Segundo o jornal, o presidente da ALMG, deputado Mauri Torres - um dos negociadores do projeto com os servidores - declarou, ontem, que não vê nenhuma dificuldade na retomada da tramitação da matéria. Afirmou, ainda, que não houve acordo na legislatura passada porque faltou tempo para discutir com o funcionalismo. "Vamos buscar o entendimento com calma. Vamos fazer audiências públicas, conversar com os representantes dos servidores. A intenção do governo é justamente contemplar a reivindicação do funcionalismo de estabelecer uma política para a remuneração na lei. À medida em que o projeto for detalhado para os servidores, não haverá discordâncias.", declarou o deputado.

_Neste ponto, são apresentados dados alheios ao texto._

(* ===== verification/Json.v ===== *)
(** * encoding/json: decoded documents

    What json.Unmarshal puts into an interface{}: maps, slices, strings, numbers,
    booleans and nil; the type assertions with which Go walks such a value, which
    panic when they fail; and assignment deep inside it. *)

From S2P Require Import Prelude.

Unset Elimination Schemes.
Inductive json :=
  | JNull
  | JBool (b : bool)
  | JNumber (n : Z)
  | JString (s : string)
  | JArray (elements : list json)
  | JObject (members : gmap string json).
Set Elimination Schemes.

(** One step into a document: a member of an object, an element of an array. *)
Inductive access := Key (k : string) | Index (i : nat).

#[export] Instance access_eq_dec : EqDecision access.
Proof. solve_decision. Defined.

Definition get1 (a : access) (j : json) : option json :=
  match a, j with
  | Key k, JObject members => members !! k
  | Index i, JArray elements => elements !! i
  | _, _ => None
  end.

Fixpoint getAt (path : list access) (j : json) : option json :=
  match path with
  | [] => Some j
  | a :: path' => j' ← get1 a j; getAt path' j'
  end.

(** [v.(map[string]interface{})] and [v.([]interface{})] *)
Definition asMap (j : json) : outcome (gmap string json) :=
  match j with JObject members => Returned members | _ => Panicked "interface conversion" end.

Definition asSlice (j : json) : outcome (list json) :=
  match j with JArray elements => Returned elements | _ => Panicked "interface conversion" end.

(** [v.(T1)[a1].(T2)[a2]... = value]: the maps on the way are assigned to in
    place.  Reading an absent member gives nil, indexing out of range panics. *)
Fixpoint assignAt (path : list access) (value : json) (j : json) : outcome json :=
  match path with
  | [] => Returned value
  | Key k :: path' =>
      members ← asMap j;
      member ← assignAt path' value (default JNull (members !! k));
      Returned (JObject (<[k := member]> members))
  | Index i :: path' =>
      elements ← asSlice j;
      match elements !! i with
      | None => Panicked "index out of range"
      | Some element =>
          element' ← assignAt path' value element;
          Returned (JArray (<[i := element']> elements))
      end
  end.

(** ** Theory *)

(** Neither path leads through the place of the other. *)
Fixpoint apart (p q : list access) : Prop :=
  match p, q with
  | a :: p', b :: q' => a ≠ b ∨ apart p' q'
  | _, _ => False
  end.

Lemma assignAt_get path value j j' :
  assignAt path value j = Returned j' → getAt path j' = Some value.
Proof.
  revert j j'. induction path as [|[k|i] path IH]; intros j j'; simpl; [by intros [= <-]| |].
  - destruct (asMap j) as [members|]; simpl; [|done].
    destruct (assignAt path value _) as [member|] eqn:E; simpl; [|done]. intros [= <-]. simpl.
    rewrite lookup_insert_eq. by apply (IH _ _ E).
  - destruct (asSlice j) as [elements|]; simpl; [|done]. destruct (elements !! i) as [element|] eqn:Ei; [|done].
    destruct (assignAt path value element) as [element'|] eqn:E; simpl; [|done]. intros [= <-]. simpl.
    rewrite (list_lookup_insert_eq _ _ _ (lookup_lt_Some _ _ _ Ei)). by apply (IH _ _ E).
Qed.

(** Nothing can be assigned below nil. *)
Lemma assignAt_null path value j' : assignAt path value JNull = Returned j' → path = [].
Proof. by destruct path as [|[] path]. Qed.

(** Assignment leaves every other place alone. *)
Lemma assignAt_frame path value j j' q :
  assignAt path value j = Returned j' → apart path q → getAt q j' = getAt q j.
Proof.
  revert j j' q. induction path as [|[k|i] path IH]; intros j j' [|b q]; try done; cbn [assignAt apart].
  - destruct j as [| | | | |members]; simpl; try done.
    destruct (assignAt path value _) as [member|] eqn:E; simpl; [|done]. intros [= <-] Hap.
    destruct b as [k'|i']; simpl; [|done].
    destruct (decide (k = k')) as [<-|Hne]; [|by rewrite lookup_insert_ne].
    rewrite lookup_insert_eq. destruct Hap as [[]|Hap]; [done|].
    destruct (members !! k) as [m|] eqn:Em; simpl in *; [by apply (IH _ _ _ E Hap)|].
    apply assignAt_null in E. by subst path.
  - destruct j as [| | | |elements|]; simpl; try done. destruct (elements !! i) as [element|] eqn:Ei; [|done].
    destruct (assignAt path value element) as [element'|] eqn:E; simpl; [|done]. intros [= <-] Hap.
    destruct b as [k'|i']; simpl; [done|].
    destruct (decide (i = i')) as [<-|Hne]; [|by rewrite list_lookup_insert_ne].
    rewrite (list_lookup_insert_eq _ _ _ (lookup_lt_Some _ _ _ Ei)). rewrite Ei. destruct Hap as [[]|Hap]; [done|].
    by apply (IH _ _ _ E Hap).
Qed.

(** Assigning to a member of an object that is there succeeds. *)
Lemma assignAt_member path k value j members :
  getAt path j = Some (JObject members) →
  ∃ j', assignAt (path ++ [Key k]) value j = Returned j' ∧
    getAt path j' = Some (JObject (<[k := value]> members)).
Proof.
  revert j. induction path as [|[k'|i] path IH]; intros j; simpl getAt.
  - intros [= ->]. eexists. split; [reflexivity|done].
  - destruct j as [| | | | |ms]; try done. simpl. destruct (ms !! k') as [j1|] eqn:E; [|done]. simpl. intros Hj.
    destruct (IH _ Hj) as (j' & Ha & Hg). exists (JObject (<[k' := j']> ms)).
    rewrite Ha.
    split; [done|]. simpl. by rewrite lookup_insert_eq.
  - destruct j as [| | | |es|]; try done. simpl. destruct (es !! i) as [j1|] eqn:E; [|done]. simpl. intros Hj.
    destruct (IH _ Hj) as (j' & Ha & Hg). exists (JArray (<[i := j']> es)).
    rewrite Ha. split; [done|]. simpl.
    by rewrite (list_lookup_insert_eq _ _ _ (lookup_lt_Some _ _ _ E)).
Qed.

Lemma getAt_app p q j : getAt (p ++ q) j = (j' ← getAt p j; getAt q j').
Proof. revert j. induction p as [|a p IH]; intros j; [done|]. simpl. destruct (get1 a j); simpl; [apply IH|done]. Qed.
(* ===== verification/Generate.v ===== *)
(** * build/resources.go: the generator as a whole

    The two parts of [main]: the SelectorSyncSet template for classic clusters
    and the package for hosted ones, from the flags to the written files.  YAML
    and the file system are parameters; printing, writing and exiting are effects
    of the monad [process]. *)

From stdpp Require Import pretty.
From S2P Require Import Prelude Process GoStrings Strconv Admission Webhook Dispatcher SyncSet Json Filepath Encode KubeObjects.
From S2P Require Import Manifests Resources.
From S2P Require Flag.

(** ** Surroundings *)

(** A resource made by a create function, or one that is encoded already. *)
Inductive Entry := Created (o : Object) | Raw (document : json).

Abbreviation resource := (Resource Entry).
Abbreviation syncsets := (SyncSetResourcesByLabelSelector (RawExtension := resource)).

(** templatev1.Parameter and Template. *)
Record TemplateParameter := { par_Name : string; par_Required : bool; par_Value : string }.
Record Template := {
  tpl_Kind : string; tpl_APIVersion : string; tpl_Name : string;
  tpl_Parameters : list TemplateParameter; tpl_Objects : list json }.

Class Output := {
  MarshalSelectorSyncSet : SelectorSyncSet (RawExtension := resource) → result json;
  PrintSelectorSyncSet : SelectorSyncSet (RawExtension := resource) → string;
  MarshalTemplate : Template → result string;
  MarshalResource : resource → result string;
  WriteFile : string → string → option error;
}.

Definition LF : string := String "010" EmptyString.

(** What [main] leaves behind: the lines it printed, the files it wrote, and the
    end of the process if it did not return. *)
Record Run := { printed : list string; written : list (string * string); stopped : option ending }.

Definition runOf (p : process unit) : Run :=
  let '(r, e) := p nothing in
  {| printed := lines e; written := files e; stopped := match r with inl s => Some s | inr _ => None end |}.

Section Generate.
Context `{Marshal} `{Output}.
Variable flags : Flags.

(** ** The template *)

Definition addDefault (o : Object) (s : syncsets) : syncsets := Add DefaultLabelSelector (Static (Created o)) s.

(** The objects, in the order they are added. *)
Definition templateObjects : list Object := [
  NamespaceObject (createNamespace flags); ServiceAccountObject (createServiceAccount flags);
  RoleObject (createRole flags); RoleBindingObject (createRoleBinding flags);
  RoleObject createClusterRole; RoleBindingObject (createClusterRoleBinding flags);
  RoleObject (createPrometheusRole flags); RoleBindingObject (createPromethusRoleBinding flags);
  ServiceMonitorObject (createServiceMonitor flags); ConfigMapObject (createCACertConfigMap flags);
  ServiceObject (createService flags)].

No mesmo comunicado (Nº 9, de 24.01), o SINDIFISCO-MG chamava atenção para o fato de que, se aprovada, a Lei da Política Remuneratória será utilizada pelo governo para tentar evitar a concessão de reajustes e outros benefícios para as categorias mais organizadas e que estão lutando por recomposição salarial, como é o caso do Fisco. Os vários pontos negativos do Projeto também já haviam sido levantados pelo Sindicato no ano passado e publicados no Informativo Nº 72 - Especial Política Remuneratória (nov/2006), distribuído aos deputados e outras lideranças sindicais.
Não restam dúvidas, portanto, de que não tem havido seriedade e honestidade na relação do governo com a categoria fiscal. Mais uma vez, somos tratados com desrespeito e descaso. E nós vamos deixar por isso mesmo? Com a palavra, aqueles que defenderam o "tempinho".